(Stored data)
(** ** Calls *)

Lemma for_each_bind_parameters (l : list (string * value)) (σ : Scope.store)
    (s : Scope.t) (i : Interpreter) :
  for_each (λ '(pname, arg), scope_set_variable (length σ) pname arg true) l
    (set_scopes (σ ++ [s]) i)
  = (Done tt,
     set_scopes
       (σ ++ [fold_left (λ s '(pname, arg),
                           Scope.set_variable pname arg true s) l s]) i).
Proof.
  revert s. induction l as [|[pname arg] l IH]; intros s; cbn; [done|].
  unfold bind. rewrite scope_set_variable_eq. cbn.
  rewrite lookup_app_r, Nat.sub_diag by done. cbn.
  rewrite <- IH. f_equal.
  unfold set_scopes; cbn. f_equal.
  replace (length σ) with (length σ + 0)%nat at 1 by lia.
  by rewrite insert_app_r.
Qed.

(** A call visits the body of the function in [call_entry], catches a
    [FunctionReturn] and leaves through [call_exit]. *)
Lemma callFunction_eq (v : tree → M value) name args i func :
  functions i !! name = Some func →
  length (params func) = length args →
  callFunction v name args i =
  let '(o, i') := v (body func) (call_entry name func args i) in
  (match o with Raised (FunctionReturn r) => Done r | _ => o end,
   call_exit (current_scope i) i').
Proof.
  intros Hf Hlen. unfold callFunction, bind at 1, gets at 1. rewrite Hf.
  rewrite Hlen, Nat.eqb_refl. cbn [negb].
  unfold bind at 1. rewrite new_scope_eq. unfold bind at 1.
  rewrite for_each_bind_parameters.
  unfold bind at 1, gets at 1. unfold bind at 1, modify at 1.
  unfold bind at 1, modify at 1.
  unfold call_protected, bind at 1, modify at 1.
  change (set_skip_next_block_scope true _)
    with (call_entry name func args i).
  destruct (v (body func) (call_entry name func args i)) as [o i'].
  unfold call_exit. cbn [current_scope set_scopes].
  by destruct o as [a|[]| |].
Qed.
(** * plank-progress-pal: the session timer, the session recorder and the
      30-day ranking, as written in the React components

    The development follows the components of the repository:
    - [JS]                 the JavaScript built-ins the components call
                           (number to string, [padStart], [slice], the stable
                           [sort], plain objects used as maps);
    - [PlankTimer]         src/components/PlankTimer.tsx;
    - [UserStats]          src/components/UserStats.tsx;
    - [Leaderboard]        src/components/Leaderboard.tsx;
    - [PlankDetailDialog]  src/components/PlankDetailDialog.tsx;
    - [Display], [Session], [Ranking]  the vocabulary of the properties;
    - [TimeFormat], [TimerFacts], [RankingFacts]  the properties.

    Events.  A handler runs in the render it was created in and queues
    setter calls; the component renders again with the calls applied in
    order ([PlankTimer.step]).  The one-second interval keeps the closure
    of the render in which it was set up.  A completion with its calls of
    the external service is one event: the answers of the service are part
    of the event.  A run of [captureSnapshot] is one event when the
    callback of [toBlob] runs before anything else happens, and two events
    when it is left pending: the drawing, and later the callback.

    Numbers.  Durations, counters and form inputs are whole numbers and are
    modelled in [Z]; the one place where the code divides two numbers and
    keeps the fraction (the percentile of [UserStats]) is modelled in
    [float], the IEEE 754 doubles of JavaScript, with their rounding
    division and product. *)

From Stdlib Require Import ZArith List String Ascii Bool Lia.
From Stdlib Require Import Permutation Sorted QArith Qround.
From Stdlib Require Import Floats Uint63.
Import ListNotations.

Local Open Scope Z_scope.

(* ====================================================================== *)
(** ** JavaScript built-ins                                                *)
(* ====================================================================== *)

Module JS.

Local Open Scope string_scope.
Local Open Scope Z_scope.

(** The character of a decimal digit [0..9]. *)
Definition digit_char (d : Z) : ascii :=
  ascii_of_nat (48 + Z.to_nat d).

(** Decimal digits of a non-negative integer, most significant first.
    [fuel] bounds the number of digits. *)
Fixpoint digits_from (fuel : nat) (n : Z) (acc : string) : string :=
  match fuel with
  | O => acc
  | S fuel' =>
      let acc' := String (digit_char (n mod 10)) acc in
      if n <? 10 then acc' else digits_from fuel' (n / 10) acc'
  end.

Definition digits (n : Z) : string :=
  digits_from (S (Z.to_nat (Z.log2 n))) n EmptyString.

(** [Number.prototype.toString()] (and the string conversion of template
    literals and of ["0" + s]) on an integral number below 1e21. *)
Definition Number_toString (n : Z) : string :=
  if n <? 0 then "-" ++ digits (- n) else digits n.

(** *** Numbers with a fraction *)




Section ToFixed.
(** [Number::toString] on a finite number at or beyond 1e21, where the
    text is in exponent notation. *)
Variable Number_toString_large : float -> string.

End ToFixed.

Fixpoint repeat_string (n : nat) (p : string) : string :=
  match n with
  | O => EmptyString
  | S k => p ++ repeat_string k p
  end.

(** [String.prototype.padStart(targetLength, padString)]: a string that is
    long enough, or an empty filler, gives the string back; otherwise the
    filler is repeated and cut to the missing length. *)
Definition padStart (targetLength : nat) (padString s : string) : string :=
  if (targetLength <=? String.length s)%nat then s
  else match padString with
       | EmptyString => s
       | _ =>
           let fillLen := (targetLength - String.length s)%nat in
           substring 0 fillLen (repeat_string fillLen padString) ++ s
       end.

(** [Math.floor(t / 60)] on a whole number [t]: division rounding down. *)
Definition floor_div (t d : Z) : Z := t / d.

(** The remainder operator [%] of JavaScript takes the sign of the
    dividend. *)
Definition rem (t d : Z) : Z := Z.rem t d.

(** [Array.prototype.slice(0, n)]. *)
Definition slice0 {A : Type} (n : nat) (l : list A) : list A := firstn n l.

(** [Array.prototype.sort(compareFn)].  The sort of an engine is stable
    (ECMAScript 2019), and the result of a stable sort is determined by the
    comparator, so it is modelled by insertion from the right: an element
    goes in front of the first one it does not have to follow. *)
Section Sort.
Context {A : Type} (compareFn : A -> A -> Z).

## TASK
Count up the lines above in which the word "rounding" appears, and give nothing but that count.

## ANSWER TO THE EXERCISE
2